#### SOURCE INFORMATION
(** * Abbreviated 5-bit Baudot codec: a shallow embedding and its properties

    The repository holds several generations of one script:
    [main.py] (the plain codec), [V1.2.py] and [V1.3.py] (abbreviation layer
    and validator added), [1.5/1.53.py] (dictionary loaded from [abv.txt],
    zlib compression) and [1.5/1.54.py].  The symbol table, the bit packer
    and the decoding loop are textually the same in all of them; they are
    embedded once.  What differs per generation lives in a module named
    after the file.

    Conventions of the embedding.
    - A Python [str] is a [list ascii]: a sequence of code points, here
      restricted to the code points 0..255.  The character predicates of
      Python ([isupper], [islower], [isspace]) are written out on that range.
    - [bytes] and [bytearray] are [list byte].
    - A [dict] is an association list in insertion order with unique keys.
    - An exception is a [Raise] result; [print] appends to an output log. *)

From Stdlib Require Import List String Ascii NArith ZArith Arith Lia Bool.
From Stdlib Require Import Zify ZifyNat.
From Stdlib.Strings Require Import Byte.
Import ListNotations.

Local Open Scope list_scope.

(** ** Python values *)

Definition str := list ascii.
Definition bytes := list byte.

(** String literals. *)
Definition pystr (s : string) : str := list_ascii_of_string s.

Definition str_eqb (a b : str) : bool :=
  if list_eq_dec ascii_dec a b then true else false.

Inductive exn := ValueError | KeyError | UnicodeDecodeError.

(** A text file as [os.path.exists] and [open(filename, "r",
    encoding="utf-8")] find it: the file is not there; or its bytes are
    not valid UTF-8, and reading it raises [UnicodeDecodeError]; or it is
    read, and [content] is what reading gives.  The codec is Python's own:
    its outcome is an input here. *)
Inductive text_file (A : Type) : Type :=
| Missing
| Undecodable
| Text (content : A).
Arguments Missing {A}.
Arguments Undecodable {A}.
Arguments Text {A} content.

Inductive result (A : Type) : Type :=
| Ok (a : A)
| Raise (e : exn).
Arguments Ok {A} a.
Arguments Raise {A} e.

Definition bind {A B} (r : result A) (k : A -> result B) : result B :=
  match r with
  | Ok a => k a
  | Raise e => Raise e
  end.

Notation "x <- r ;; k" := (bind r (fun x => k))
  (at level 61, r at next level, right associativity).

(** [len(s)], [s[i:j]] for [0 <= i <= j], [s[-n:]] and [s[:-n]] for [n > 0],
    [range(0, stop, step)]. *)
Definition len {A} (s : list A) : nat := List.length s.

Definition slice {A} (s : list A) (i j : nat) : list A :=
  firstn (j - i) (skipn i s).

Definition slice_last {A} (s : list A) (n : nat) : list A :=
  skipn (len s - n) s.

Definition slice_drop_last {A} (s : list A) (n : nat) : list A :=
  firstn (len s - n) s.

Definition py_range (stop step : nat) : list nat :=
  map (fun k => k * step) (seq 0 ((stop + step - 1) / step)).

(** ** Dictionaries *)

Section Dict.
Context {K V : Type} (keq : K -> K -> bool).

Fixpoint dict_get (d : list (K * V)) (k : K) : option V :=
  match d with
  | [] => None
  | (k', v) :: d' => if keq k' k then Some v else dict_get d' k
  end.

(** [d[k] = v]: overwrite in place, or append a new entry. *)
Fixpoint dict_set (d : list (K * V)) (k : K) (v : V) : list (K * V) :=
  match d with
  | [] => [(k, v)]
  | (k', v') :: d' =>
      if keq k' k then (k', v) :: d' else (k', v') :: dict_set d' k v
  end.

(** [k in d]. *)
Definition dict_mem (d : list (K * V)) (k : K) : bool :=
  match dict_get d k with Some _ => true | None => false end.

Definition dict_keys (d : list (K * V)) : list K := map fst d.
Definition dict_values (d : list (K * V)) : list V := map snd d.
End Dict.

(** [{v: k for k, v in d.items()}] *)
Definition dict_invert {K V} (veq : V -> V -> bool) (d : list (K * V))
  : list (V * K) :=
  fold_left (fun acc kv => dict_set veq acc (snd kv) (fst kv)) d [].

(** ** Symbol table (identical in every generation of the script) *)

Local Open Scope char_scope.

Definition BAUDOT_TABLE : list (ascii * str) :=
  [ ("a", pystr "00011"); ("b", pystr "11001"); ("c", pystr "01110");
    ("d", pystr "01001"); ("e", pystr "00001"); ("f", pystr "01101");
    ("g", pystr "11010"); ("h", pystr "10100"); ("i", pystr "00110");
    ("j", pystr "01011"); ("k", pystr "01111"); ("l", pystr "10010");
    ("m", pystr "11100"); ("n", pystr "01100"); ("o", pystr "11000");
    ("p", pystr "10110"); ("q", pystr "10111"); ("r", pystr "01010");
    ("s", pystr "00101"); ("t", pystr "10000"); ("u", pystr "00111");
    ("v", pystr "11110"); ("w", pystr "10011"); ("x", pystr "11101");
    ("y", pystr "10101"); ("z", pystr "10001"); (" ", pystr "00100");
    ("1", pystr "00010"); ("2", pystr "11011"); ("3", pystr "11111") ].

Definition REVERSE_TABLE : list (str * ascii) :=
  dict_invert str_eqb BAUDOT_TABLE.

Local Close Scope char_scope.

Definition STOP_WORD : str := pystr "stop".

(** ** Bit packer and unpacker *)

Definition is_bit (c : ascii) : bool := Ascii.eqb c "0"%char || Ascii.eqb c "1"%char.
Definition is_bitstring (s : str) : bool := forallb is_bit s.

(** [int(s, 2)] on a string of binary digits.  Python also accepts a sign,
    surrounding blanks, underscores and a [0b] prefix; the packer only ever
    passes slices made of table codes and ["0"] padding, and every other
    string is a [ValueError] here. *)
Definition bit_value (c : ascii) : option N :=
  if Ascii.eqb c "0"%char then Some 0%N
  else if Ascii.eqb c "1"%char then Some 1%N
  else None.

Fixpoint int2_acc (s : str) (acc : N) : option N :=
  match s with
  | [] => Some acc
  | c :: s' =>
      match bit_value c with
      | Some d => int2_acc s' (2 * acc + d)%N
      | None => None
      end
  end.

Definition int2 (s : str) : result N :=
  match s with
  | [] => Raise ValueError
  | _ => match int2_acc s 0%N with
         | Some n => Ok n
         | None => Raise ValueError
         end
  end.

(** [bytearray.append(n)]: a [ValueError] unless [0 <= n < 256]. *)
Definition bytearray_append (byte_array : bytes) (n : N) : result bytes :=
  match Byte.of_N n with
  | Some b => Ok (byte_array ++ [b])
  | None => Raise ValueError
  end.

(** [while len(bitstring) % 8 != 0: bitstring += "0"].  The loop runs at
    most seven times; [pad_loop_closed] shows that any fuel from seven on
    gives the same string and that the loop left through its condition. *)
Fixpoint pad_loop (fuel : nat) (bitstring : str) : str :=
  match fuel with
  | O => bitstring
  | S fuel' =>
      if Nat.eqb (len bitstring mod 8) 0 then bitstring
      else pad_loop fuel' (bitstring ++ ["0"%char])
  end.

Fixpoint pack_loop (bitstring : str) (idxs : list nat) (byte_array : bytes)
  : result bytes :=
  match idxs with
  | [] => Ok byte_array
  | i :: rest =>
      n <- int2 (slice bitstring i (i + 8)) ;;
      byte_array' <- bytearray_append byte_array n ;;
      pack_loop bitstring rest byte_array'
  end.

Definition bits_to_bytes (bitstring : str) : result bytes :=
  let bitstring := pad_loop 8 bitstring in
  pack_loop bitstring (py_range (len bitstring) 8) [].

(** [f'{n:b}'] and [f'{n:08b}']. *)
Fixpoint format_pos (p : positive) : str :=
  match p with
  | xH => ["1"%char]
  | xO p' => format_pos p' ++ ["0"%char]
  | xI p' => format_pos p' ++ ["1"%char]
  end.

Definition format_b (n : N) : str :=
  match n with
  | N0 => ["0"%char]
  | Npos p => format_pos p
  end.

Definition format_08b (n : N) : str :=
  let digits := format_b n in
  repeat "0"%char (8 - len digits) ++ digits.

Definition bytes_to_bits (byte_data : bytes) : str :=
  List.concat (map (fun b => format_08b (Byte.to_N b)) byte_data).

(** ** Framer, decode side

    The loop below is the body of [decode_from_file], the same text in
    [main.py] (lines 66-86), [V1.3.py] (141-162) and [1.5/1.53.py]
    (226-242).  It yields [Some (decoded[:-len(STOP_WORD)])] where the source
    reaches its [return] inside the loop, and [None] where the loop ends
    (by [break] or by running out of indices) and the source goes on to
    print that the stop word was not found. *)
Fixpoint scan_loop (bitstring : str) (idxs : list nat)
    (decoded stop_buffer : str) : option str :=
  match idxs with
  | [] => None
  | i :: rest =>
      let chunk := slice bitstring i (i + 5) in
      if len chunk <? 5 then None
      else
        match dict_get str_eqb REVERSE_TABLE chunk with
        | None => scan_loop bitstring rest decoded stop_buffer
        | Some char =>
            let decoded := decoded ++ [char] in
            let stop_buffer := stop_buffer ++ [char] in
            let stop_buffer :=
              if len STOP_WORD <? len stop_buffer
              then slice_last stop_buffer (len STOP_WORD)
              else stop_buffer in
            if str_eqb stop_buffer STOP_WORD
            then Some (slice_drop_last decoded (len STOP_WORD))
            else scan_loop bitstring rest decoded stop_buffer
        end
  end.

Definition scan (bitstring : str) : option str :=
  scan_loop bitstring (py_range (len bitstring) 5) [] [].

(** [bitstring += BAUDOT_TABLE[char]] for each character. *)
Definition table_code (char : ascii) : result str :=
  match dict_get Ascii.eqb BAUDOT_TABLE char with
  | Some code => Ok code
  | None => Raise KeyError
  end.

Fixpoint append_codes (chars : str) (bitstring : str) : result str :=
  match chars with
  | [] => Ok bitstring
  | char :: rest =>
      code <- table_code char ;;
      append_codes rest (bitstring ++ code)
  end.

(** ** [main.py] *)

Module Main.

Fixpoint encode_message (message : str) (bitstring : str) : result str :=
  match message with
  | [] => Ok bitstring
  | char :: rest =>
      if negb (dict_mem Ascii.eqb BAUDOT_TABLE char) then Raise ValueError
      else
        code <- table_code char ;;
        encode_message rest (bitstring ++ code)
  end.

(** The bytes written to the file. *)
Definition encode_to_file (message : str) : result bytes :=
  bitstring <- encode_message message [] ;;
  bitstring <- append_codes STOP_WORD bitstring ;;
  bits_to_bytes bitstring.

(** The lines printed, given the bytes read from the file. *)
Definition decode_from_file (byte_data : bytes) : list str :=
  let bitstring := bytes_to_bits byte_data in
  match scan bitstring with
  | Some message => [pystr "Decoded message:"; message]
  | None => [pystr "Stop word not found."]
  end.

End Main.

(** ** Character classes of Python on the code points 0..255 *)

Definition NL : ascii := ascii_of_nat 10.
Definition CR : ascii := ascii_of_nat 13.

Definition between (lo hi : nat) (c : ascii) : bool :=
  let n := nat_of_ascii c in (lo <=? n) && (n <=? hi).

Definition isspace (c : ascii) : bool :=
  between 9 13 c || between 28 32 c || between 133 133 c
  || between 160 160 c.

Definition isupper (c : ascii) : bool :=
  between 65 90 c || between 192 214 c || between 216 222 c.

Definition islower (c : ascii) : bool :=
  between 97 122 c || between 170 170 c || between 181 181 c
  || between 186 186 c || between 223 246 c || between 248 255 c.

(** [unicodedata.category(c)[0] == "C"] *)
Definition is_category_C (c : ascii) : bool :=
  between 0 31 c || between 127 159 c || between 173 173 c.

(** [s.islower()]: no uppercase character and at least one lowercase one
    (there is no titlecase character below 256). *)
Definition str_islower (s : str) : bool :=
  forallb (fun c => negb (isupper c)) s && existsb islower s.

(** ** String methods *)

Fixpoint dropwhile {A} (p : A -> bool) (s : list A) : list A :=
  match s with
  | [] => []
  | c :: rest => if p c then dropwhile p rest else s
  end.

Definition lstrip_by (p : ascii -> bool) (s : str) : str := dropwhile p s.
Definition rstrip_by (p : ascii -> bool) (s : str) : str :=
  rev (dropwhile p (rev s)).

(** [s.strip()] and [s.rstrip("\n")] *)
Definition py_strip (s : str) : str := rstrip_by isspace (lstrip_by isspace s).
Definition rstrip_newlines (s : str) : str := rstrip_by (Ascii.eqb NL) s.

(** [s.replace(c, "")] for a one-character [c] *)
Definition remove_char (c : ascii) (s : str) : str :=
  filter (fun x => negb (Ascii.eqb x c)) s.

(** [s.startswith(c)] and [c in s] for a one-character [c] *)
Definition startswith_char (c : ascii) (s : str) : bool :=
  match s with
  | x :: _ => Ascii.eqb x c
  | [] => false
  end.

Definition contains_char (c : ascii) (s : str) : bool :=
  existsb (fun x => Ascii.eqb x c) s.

#### WHAT THE TASK REQUIRES
Repeat exactly the lines of the listing above, from the one with "where the source" down to the one with "print that the"; both of those lines belong in the range.

#### ANSWER FOR THIS EXERCISE
    (226-242).  It yields [Some (decoded[:-len(STOP_WORD)])] where the source
    reaches its [return] inside the loop, and [None] where the loop ends
    (by [break] or by running out of indices) and the source goes on to
    print that the stop word was not found. *)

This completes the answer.